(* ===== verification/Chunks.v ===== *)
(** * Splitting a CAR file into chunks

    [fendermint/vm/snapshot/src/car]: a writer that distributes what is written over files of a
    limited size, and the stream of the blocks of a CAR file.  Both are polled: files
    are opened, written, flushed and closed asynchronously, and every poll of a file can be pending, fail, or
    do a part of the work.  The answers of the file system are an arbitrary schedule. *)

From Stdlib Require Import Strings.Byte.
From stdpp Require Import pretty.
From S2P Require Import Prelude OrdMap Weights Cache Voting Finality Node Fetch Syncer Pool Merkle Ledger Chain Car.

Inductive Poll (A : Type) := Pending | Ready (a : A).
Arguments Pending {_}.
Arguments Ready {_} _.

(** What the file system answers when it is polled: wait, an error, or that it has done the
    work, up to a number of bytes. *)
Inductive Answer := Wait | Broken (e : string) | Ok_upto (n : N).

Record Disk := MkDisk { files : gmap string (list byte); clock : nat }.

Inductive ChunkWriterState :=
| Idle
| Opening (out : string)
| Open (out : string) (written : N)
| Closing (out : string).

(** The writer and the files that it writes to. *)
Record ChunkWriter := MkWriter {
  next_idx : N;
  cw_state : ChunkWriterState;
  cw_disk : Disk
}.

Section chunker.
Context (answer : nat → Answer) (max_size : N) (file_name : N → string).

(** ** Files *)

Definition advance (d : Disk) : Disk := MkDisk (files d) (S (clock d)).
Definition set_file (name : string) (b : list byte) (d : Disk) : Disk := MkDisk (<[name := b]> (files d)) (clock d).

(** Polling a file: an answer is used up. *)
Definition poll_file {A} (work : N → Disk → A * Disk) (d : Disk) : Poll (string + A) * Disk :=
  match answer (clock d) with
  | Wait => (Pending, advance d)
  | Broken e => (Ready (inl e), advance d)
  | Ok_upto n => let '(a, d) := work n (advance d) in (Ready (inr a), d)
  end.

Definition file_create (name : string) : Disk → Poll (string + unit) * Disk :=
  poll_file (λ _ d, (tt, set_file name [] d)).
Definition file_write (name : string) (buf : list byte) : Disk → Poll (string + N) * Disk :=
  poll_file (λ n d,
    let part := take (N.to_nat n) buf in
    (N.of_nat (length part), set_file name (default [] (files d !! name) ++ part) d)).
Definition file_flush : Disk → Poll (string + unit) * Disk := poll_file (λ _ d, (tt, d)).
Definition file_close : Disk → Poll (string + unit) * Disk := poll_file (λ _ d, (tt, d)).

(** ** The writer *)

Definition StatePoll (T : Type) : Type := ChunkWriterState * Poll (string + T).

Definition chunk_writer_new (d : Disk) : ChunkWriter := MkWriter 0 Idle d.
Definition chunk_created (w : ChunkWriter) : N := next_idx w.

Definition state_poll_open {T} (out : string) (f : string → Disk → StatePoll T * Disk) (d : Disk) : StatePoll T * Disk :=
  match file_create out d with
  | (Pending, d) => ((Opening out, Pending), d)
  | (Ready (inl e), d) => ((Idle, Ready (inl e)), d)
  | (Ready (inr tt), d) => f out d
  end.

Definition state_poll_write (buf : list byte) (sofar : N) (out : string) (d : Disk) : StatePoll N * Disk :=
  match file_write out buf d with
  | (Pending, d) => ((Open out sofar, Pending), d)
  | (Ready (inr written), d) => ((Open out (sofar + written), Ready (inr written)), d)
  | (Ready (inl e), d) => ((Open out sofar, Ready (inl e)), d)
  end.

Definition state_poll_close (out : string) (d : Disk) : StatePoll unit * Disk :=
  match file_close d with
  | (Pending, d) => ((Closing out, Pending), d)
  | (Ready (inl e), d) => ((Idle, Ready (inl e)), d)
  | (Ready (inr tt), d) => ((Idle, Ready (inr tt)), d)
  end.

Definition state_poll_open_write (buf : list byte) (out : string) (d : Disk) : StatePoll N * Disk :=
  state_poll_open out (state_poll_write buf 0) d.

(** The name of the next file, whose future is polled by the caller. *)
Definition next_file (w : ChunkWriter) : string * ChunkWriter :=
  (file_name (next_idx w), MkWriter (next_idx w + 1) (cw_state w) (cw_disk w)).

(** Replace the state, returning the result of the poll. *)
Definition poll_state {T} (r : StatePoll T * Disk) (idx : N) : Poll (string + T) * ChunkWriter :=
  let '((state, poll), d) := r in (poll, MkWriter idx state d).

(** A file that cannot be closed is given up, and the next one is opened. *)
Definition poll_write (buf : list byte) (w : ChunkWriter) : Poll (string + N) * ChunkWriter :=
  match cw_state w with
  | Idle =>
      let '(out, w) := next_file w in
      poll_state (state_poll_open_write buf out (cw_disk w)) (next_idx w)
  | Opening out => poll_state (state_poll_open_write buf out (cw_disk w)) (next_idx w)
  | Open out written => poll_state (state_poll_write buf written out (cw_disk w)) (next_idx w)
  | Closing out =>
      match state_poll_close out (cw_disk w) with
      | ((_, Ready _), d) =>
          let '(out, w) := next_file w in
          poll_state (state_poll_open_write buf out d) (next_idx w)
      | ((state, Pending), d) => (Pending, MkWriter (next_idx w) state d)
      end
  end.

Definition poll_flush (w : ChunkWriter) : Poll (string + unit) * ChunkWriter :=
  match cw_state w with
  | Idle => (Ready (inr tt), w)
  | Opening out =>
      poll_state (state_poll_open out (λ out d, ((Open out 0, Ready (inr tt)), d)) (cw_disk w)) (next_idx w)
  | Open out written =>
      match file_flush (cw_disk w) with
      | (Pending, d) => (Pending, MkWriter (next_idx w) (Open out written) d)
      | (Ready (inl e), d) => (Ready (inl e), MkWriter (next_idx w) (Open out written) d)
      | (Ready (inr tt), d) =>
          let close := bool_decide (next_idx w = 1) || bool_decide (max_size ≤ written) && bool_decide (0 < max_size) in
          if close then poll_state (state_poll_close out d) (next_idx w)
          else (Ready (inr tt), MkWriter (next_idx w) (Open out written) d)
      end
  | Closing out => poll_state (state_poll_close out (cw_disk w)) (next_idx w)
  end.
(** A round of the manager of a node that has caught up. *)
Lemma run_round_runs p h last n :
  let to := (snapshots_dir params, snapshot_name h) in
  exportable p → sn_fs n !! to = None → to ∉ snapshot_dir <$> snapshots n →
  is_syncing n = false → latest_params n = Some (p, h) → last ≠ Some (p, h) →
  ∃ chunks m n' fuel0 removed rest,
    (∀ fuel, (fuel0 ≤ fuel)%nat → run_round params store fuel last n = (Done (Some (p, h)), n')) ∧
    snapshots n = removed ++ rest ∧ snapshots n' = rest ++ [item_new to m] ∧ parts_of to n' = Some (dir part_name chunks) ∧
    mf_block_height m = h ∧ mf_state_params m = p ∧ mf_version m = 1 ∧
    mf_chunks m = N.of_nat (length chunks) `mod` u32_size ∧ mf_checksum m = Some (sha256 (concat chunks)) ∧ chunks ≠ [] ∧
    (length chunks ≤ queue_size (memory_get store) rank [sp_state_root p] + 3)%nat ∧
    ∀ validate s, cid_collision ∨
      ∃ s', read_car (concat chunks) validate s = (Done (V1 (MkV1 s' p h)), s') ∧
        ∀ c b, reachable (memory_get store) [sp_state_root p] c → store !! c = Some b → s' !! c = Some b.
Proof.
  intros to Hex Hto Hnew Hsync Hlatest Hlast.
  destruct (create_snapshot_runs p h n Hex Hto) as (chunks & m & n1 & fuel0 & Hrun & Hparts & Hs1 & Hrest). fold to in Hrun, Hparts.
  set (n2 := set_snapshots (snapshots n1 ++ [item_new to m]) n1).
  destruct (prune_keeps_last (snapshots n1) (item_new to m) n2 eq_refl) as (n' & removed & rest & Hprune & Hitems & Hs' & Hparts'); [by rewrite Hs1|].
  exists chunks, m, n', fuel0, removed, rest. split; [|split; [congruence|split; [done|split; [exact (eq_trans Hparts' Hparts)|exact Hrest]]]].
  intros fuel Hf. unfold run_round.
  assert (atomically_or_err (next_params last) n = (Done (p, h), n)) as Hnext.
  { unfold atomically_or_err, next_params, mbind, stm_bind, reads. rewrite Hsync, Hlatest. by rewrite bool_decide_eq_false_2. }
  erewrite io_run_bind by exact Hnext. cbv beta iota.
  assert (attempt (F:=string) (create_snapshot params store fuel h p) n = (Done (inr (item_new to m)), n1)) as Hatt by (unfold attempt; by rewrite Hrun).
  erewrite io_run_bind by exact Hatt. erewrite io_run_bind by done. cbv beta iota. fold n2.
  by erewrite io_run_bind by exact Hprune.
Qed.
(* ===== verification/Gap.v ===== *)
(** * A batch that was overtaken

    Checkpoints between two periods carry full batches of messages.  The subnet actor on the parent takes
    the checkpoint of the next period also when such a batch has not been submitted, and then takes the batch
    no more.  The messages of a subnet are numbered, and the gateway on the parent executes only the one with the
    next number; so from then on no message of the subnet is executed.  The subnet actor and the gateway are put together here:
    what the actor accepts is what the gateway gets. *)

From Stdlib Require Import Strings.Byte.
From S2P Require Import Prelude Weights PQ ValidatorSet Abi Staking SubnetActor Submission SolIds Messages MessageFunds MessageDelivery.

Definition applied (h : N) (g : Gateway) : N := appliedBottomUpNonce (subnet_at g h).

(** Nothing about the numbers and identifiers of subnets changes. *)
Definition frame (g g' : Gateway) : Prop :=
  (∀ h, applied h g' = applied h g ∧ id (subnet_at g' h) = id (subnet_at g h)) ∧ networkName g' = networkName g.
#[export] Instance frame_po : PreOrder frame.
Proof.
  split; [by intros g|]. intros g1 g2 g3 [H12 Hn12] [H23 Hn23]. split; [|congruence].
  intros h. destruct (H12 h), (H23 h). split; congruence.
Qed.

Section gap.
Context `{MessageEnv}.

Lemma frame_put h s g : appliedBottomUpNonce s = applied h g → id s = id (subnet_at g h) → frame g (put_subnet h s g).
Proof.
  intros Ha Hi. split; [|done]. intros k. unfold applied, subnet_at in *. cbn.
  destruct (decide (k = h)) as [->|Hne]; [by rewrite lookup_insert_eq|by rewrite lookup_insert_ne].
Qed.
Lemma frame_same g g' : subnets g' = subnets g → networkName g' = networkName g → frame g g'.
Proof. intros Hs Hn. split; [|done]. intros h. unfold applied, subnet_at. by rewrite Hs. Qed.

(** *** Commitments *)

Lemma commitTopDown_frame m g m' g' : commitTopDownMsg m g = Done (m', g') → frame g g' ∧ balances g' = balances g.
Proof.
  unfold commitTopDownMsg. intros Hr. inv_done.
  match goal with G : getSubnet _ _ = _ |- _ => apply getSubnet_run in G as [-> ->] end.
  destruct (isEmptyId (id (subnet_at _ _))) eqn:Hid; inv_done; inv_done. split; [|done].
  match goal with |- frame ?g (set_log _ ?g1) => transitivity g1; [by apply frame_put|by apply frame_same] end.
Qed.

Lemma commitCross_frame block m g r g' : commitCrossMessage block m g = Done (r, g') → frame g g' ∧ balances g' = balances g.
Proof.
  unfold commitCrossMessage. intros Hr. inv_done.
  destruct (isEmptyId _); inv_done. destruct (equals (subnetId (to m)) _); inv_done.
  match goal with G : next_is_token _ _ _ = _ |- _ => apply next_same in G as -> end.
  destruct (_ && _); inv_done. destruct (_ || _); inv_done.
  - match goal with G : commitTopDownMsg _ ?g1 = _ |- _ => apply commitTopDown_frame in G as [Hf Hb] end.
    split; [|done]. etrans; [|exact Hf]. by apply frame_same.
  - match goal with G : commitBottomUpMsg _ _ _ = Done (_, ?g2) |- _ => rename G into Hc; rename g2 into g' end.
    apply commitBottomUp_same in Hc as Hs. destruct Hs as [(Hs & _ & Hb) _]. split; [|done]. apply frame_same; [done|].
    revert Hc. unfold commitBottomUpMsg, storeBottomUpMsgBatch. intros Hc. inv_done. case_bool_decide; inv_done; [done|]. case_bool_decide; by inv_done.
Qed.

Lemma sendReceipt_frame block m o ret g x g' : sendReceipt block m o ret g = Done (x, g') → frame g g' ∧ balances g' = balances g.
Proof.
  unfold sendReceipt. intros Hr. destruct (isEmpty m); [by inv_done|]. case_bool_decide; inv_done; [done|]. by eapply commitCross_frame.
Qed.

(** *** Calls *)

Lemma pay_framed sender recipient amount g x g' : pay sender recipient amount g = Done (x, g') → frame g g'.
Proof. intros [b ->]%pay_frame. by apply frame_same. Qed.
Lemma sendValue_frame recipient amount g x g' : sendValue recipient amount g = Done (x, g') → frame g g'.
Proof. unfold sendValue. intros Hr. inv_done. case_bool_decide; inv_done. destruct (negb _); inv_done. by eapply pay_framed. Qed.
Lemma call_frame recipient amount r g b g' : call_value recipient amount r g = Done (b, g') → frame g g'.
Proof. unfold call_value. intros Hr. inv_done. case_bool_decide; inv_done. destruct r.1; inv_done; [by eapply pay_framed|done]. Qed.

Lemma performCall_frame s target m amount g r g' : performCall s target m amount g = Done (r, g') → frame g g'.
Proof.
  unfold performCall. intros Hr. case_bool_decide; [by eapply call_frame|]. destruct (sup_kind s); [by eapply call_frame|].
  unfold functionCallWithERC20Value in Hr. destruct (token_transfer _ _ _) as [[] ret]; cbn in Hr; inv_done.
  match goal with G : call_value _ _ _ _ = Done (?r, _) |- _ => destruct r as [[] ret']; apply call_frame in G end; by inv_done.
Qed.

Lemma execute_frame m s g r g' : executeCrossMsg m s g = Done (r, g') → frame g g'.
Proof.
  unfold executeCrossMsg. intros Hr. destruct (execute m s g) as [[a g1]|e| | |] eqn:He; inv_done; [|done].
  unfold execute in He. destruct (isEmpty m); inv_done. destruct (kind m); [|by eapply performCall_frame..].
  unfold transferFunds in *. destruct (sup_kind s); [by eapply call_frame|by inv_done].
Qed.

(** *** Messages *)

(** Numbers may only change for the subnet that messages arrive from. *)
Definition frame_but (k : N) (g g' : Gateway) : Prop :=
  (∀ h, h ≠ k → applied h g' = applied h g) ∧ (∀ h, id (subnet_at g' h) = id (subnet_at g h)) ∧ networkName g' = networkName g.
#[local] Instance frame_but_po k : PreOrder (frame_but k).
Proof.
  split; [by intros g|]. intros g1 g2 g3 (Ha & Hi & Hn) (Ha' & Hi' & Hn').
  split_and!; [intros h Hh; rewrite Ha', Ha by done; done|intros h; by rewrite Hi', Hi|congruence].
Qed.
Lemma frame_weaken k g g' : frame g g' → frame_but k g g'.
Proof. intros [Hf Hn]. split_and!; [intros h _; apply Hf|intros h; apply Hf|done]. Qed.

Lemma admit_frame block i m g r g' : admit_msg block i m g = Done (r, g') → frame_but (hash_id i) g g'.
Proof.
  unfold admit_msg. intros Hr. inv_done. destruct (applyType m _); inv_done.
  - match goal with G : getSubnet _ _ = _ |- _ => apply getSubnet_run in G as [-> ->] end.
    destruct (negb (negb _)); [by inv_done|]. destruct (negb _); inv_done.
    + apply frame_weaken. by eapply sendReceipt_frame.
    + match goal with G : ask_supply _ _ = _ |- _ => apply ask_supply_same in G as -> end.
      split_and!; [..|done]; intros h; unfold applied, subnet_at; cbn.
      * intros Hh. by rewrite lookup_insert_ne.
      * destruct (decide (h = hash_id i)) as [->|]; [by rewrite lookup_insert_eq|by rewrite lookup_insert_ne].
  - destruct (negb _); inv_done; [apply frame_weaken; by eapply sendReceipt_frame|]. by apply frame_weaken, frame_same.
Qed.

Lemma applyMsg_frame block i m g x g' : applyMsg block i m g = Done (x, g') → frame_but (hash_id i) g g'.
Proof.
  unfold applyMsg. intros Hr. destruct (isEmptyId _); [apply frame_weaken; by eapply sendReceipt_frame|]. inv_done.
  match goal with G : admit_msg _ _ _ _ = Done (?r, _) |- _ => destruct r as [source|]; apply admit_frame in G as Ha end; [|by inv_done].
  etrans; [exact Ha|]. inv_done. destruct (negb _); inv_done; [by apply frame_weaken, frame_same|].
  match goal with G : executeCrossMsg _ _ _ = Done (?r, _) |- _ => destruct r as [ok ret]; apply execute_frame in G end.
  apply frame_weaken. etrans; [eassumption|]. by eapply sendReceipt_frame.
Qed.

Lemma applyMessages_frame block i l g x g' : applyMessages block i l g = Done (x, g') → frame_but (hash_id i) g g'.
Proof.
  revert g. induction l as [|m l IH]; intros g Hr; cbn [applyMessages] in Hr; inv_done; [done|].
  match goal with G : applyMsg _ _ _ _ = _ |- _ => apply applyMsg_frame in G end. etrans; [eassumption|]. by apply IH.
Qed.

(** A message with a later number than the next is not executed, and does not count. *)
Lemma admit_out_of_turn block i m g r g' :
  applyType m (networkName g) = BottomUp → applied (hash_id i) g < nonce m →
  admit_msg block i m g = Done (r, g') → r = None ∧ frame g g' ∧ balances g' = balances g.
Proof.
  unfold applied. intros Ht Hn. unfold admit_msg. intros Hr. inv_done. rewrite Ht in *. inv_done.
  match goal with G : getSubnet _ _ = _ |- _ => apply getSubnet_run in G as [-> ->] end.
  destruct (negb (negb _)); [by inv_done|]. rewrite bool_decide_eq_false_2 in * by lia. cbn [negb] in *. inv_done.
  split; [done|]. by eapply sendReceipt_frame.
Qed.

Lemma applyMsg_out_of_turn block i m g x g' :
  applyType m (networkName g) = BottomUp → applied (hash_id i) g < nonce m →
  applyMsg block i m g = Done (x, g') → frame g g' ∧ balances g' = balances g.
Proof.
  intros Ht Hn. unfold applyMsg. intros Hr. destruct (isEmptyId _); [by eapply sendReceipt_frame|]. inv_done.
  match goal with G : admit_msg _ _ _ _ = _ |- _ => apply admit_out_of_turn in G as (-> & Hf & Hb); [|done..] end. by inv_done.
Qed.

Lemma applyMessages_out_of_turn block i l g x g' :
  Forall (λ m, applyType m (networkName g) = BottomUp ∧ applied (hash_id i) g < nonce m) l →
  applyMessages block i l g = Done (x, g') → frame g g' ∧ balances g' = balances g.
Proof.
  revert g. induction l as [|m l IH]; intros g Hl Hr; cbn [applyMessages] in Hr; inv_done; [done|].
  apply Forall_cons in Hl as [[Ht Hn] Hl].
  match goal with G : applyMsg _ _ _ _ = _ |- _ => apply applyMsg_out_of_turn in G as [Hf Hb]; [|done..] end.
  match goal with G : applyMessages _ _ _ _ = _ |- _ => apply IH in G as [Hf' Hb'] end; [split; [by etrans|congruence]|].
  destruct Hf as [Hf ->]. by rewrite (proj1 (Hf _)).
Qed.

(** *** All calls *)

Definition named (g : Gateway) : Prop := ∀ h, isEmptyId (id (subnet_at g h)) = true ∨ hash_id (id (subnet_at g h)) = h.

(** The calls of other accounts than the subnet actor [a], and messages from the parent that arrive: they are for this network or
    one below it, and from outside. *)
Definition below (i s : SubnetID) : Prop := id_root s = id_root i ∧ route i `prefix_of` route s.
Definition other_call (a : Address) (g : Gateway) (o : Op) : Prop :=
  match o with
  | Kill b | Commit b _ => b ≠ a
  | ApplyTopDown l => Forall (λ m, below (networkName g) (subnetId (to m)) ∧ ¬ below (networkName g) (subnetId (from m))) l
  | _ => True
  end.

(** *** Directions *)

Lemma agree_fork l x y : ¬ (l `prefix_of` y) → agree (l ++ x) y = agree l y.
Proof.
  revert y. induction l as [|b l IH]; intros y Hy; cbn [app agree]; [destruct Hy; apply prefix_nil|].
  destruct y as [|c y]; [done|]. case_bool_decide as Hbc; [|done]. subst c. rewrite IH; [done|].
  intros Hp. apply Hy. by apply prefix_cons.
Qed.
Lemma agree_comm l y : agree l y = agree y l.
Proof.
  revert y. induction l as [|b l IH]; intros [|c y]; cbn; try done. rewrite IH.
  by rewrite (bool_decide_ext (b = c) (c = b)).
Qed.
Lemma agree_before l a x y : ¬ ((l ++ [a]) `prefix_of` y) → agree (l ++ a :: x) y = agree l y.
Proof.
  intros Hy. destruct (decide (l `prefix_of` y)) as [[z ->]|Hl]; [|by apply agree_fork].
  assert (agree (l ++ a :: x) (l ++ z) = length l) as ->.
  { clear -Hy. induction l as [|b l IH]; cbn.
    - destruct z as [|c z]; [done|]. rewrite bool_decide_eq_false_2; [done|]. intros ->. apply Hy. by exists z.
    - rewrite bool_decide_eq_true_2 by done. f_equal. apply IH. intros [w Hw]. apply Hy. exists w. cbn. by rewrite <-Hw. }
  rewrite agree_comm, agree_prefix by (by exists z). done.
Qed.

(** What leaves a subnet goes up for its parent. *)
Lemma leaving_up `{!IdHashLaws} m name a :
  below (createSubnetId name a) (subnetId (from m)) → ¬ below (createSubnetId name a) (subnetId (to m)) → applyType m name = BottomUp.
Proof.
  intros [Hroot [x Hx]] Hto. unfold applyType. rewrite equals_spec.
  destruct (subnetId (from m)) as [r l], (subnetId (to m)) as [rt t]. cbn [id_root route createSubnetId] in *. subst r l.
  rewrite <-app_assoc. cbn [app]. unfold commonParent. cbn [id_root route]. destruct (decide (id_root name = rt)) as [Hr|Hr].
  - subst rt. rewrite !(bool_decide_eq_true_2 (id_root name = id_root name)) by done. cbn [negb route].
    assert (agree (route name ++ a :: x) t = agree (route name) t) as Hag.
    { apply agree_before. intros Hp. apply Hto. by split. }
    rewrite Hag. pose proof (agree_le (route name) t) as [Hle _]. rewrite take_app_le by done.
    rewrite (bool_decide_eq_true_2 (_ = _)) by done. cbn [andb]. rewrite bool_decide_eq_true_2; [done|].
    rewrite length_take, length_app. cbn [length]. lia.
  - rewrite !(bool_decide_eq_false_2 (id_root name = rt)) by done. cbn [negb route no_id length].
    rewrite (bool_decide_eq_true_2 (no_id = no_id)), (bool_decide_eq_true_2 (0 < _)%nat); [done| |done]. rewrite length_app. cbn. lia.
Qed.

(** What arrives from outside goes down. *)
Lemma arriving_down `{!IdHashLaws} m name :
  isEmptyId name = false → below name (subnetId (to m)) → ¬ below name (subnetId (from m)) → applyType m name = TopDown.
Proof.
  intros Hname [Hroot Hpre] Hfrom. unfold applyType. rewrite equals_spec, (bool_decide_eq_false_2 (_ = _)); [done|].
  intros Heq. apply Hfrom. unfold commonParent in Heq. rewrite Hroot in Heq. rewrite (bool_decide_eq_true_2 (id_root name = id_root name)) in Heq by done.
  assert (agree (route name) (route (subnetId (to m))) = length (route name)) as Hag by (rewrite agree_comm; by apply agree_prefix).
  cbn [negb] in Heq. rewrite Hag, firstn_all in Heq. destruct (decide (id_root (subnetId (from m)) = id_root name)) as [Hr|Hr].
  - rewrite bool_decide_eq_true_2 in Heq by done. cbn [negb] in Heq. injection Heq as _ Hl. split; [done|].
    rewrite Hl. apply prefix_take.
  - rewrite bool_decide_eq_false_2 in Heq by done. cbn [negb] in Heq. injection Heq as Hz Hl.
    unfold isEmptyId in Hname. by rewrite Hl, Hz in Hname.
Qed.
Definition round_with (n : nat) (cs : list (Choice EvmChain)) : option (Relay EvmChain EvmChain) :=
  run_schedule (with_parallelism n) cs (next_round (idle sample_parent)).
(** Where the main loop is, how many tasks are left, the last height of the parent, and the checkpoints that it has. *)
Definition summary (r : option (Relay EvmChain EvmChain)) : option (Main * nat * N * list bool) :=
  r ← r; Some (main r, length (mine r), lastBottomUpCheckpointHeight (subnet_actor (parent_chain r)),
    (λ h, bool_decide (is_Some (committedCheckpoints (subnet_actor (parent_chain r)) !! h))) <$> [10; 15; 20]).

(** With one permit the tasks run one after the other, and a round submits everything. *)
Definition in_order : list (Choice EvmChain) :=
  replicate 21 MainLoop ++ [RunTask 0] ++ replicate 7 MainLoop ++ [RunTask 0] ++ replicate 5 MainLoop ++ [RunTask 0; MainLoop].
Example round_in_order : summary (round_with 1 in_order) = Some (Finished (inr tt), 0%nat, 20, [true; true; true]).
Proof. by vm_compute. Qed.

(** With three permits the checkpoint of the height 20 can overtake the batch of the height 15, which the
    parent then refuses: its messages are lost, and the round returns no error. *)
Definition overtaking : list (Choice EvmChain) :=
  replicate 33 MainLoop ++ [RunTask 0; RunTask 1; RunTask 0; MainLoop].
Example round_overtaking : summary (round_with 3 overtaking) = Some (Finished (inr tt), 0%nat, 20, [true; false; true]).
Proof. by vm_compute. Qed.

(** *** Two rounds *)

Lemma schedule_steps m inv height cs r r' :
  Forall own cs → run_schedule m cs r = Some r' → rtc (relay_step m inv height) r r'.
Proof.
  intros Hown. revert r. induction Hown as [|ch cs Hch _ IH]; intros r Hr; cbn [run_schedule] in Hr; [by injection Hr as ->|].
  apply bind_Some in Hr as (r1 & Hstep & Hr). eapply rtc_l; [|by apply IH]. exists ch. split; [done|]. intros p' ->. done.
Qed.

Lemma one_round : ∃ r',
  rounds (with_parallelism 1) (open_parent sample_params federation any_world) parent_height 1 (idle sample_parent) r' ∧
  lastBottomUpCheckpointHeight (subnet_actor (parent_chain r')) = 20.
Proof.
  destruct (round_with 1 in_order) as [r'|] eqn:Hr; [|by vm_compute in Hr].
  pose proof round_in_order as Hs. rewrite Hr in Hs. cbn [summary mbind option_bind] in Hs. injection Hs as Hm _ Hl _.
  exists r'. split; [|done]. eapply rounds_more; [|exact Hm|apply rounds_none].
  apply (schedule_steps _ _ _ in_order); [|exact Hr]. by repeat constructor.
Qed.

= = =

WHAT TO WORK ON: Which lines run from the one holding "(N.of_nat (length part), set_file" through the one holding "Definition StatePoll (T" in the records above? Repeat them exactly, both included, and nothing more.

SOLUTION FOR THIS TASK:
    (N.of_nat (length part), set_file name (default [] (files d !! name) ++ part) d)).
Definition file_flush : Disk → Poll (string + unit) * Disk := poll_file (λ _ d, (tt, d)).
Definition file_close : Disk → Poll (string + unit) * Disk := poll_file (λ _ d, (tt, d)).

(** ** The writer *)

Definition StatePoll (T : Type) : Type := ChunkWriterState * Poll (string + T).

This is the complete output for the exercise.